Toasting big plans as Jackford Irish Potato Gin hits the market
While people across the county are enjoying tucking into their new potatoes at dinner time, Stafford's Slaney Farms have found an alternative use for the humble spud and are embarking on an exciting new venture in the form of Jackford Irish Potato Gin. The new premium gin launched in the South East in recent months and is currently in the midst of a nationwide launch as well as having big plans for installing a state of the at distillery and visitor's centre at the current home of the 1798 Centre in Arnold's Cross.
The idea was simply born from looking at doing something different with the potatoes coming out of the ground at Slaney Farms in Tomnalossett near Enniscorthy, owner John Stafford explains.
'About three years ago, we decided to look at an alternative use for the potatoes we grown here,' he said. 'Initially we looked at making crisps, but having carried out quite a bit of market research we decided upon making gin here. We spent a couple of years researching it and developing the product with expert tasters and now we're delighted to take Jackford Potato Gin to the market and so far the reception has been absolutely brilliant.'
Orla Stafford, Head of Marketing with Jackford Potato Gin, explains what makes it different from other gins on the market. 'It's a premium gin and it's unique really,' she said. 'Most gins are made with grain. I think ours is the only one in Ireland made from potatoes, which gives it a much smoother taste. The emphasis is on flavour and it contains an array of over 13 classic and native Irish botanicals and it's a true gin lover's delight!'
This summer, Orla says they are encouraging people not just to support Wexford on the hurling field, but with their drinks choice as well and they're promoting a seasonal speciality of Jackford Gin, Poacher's Elderflower tonic and Wexford strawberries.

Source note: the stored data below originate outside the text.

(** X9: on a Goals tab that holds its header and no data row the loaded
    frame has no "Goal Name" column: [update_goal_row] raises KeyError, and
    the goal form stops there, with nothing written and the cache not
    cleared. *)
Theorem goal_form_fails_on_empty_tab (num_str : Q → string) (s : state)
    (ws : worksheet) (goal_name : string) (target current : Q) :
  goal_name ≠ "" → cache_coherent s →
  remote s !! (SHEET_NAME, GOALS_SHEET) = Some ws → ws_body ws = [] →
  (goal_submit num_str goal_name target current s).1 = Raised KeyError
  ∧ remote (goal_submit num_str goal_name target current s).2 = remote s
  ∧ cache (goal_submit num_str goal_name target current s).2 ≠ ∅.
Proof.
  intros Hname Hcoh Hws Hbody. unfold goal_submit, bind.
  rewrite decide_False by done.
  rewrite (update_goal_row_no_rows num_str s SHEET_NAME ws) by done.
  cbn [fst snd remote cache]. split; [done|]. split; [done|].
  intros He. apply (f_equal (λ m, m !! (GOALS_SHEET, SHEET_NAME))) in He.
  by rewrite lookup_insert_eq, lookup_empty in He.
Qed.

Lemma goal_form_fails_on_empty_tab_witness :
  let ws := mkWorksheet goals_schema [] in
  let s := mkState {[ (SHEET_NAME, GOALS_SHEET) := ws ]} ∅ in
  (goal_submit (λ _, "") "Vacation" 3000 500 s).1 = Raised KeyError
  ∧ remote (goal_submit (λ _, "") "Vacation" 3000 500 s).2 = remote s
  ∧ cache (goal_submit (λ _, "") "Vacation" 3000 500 s).2 ≠ ∅.
Proof.
  intros ws s. apply (goal_form_fails_on_empty_tab (λ _, "") s ws "Vacation" 3000 500).
  - discriminate.
  - apply empty_cache_coherent.
  - apply lookup_singleton_eq.
  - reflexivity.
Defined.
Lemma Stats_values_witness :
  (live sample_world /\
   registry sample_world !! "t" = Some 4%nat /\
   heap sample_world !! 4%nat = Some (StandardTimer sample_histogram sample_meter)) /\
  exists snapshot stats,
    Stats sample_world = Some (snapshot, sample_world) /\
    snapshot !! "t" = Some stats /\
    stats !! "count" = Some 3%float /\
    stats !! "mean" = Some 4%float /\
    stats !! "rate15" = Some 0.125%float.
Proof.
  assert (Hr : registry sample_world !! "t" = Some 4%nat) by (vm_compute; reflexivity).
  assert (Hh : heap sample_world !! 4%nat
               = Some (StandardTimer sample_histogram sample_meter)) by reflexivity.
  split; [split; [exact sample_world_live | split; [exact Hr | exact Hh]]|].
  destruct (Stats_values sample_world "t" 4%nat _ sample_world_live Hr Hh)
    as (snap & stats & Hs & Hl & Hrep).
  exists snap, stats. split; [exact Hs|]. split; [exact Hl|].
  destruct Hrep as (Hc & _ & _ & Hm & _ & _ & H15 & _).
  split; [exact Hc|]. split; [exact Hm | exact H15].
Defined.

Lemma write_shows_in_snapshot_witness :
  (live sample_world /\
   heap sample_world !! 0%nat = Some (StandardCounter 5) /\
   mutate 0%nat (fun _ => StandardCounter 6) sample_world
   = Some (tt, sample_world_written)) /\
  exists before after,
    Stats sample_world = Some (before, sample_world) /\
    Stats sample_world_written = Some (after, sample_world_written) /\
    dom after = dom before.
Proof.
  assert (Hh : heap sample_world !! 0%nat = Some (StandardCounter 5)) by reflexivity.
  assert (Hm : mutate 0%nat (fun _ => StandardCounter 6) sample_world
               = Some (tt, sample_world_written)) by reflexivity.
  split; [split; [exact sample_world_live | split; [exact Hh | exact Hm]]|].
  destruct (write_shows_in_snapshot sample_world sample_world_written 0%nat _ _
              sample_world_live Hh Hm)
    as (before & after & Hb & Ha & Hd & _).
  exists before, after. split; [exact Hb|]. split; [exact Ha | exact Hd].
Defined.

Lemma accessor_writes_end_to_end_witness :
  0 < sample_interval /\
  exists cm w before,
    newConsumerMetrics sample_interval "c" boot = Some (cm, w) /\
    Stats w = Some (before, w) /\
    exists w',
      Gauge.Update (NumWorkerManagersGauge cm) 42 w = Some (tt, w') /\
      Stats w'
      = Some (<["NumWorkerManagers-c" := {[ "value" := float64 42 ]}]> before, w').
Proof.
  split; [exact sample_interval_positive|].
  destruct (accessor_writes_end_to_end sample_interval "c" boot
              sample_interval_positive)
    as (cm & w & before & E & Hs & Hg & _).
  exists cm, w, before. split; [exact E|]. split; [exact Hs|]. exact (Hg 42).
Defined.

Lemma Stats_never_panics_witness :
  (newConsumerMetrics sample_interval "c" boot = Some (started_cm, after []) /\
   run sample_json [TimerFires; Receive; Produce (CounterInc 3%nat 1); CallClose]
     (after [])
   = Some (after [TimerFires; Receive; Produce (CounterInc 3%nat 1); CallClose])) /\
  live (after [TimerFires; Receive; Produce (CounterInc 3%nat 1); CallClose]).
Proof.
  assert (Hrun : run sample_json
                   [TimerFires; Receive; Produce (CounterInc 3%nat 1); CallClose]
                   (after [])
                 = Some (after [TimerFires; Receive;
                                Produce (CounterInc 3%nat 1); CallClose]))
    by (vm_compute; reflexivity).
  split; [split; [exact start_c | exact Hrun]|].
  exact (proj1 (Stats_never_panics sample_json _ _ _ _ _ _ _ start_c Hrun)).
Defined.

Lemma emits_bounded_by_ticks_witness :
  (newConsumerMetrics sample_interval "c" boot = Some (started_cm, after []) /\
   run sample_json [TimerFires; Receive; TimerFires; TimerFires; Serialize;
                    Flush None; EmitCall] (after [])
   = Some (after [TimerFires; Receive; TimerFires; TimerFires; Serialize;
                  Flush None; EmitCall])) /\
  exists later,
    emitted (after [TimerFires; Receive; TimerFires; TimerFires; Serialize;
                    Flush None; EmitCall])
    = emitted boot ++ later /\
    (length later
     + pending (after [TimerFires; Receive; TimerFires; TimerFires; Serialize;
                       Flush None; EmitCall])
     <= count_events is_timer [TimerFires; Receive; TimerFires; TimerFires;
                               Serialize; Flush None; EmitCall])%nat.
Proof.
  assert (Hrun : run sample_json [TimerFires; Receive; TimerFires; TimerFires;
                                  Serialize; Flush None; EmitCall] (after [])
                 = Some (after [TimerFires; Receive; TimerFires; TimerFires;
                                Serialize; Flush None; EmitCall]))
    by (vm_compute; reflexivity).
  split; [split; [exact start_c | exact Hrun]|].
  exact (emits_bounded_by_ticks sample_json _ _ _ _ _ _ _ start_c Hrun).
Defined.

Lemma run_touches_witness :
  run sample_json [TimerFires; Receive; Serialize; Flush None; EmitCall] (after [])
  = Some (after [TimerFires; Receive; Serialize; Flush None; EmitCall]) /\
  heap (after [TimerFires; Receive; Serialize; Flush None; EmitCall])
  = heap (after []) /\
  registry (after [TimerFires; Receive; Serialize; Flush None; EmitCall])
  = registry (after []).
Proof.
  assert (Hrun : run sample_json [TimerFires; Receive; Serialize; Flush None; EmitCall]
                   (after [])
                 = Some (after [TimerFires; Receive; Serialize; Flush None; EmitCall]))
    by (vm_compute; reflexivity).
  split; [exact Hrun|].
  destruct (run_touches sample_json _ _ _ Hrun) as (_ & Hh & Hr & _).
  split; [apply Hh | apply Hr]; reflexivity.
Defined.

The launch is just the very start for John and Orla as well. Wexford County Council has already agreed to the sale of the 1798 Centre and John is hopeful that, pending planning permission, they can have a state of the art distillery complete with an interactive visitor centre situated at the Arnold's Cross site by next summer.
'The idea is that building will stay almost the same,' John explained. 'We'll fit the old building out with the distillery and then keep the visitors centre where people will be able to come and see how the gin is made and sample the product. It'll be a fully interactive experience and tour and we're hoping that we can attract quite a number of tourists to Enniscorthy. If everything goes to plan, we'd hope to move in next year and be open for next summer.'
The operation will most certainly carry an employment boost for the area as well, with John outlining that initially he would foresee the operation providing work for four to five people, with plans to create up to 20 jobs with the visitor centre eventually.
While the Stafford family have been farming potatoes in the South East for 300 years, this represents a new departure for them as they look to carve out their own niche in a competitive drinks market with something just a little bit different and they hope to be the toast of gin lovers right across the country.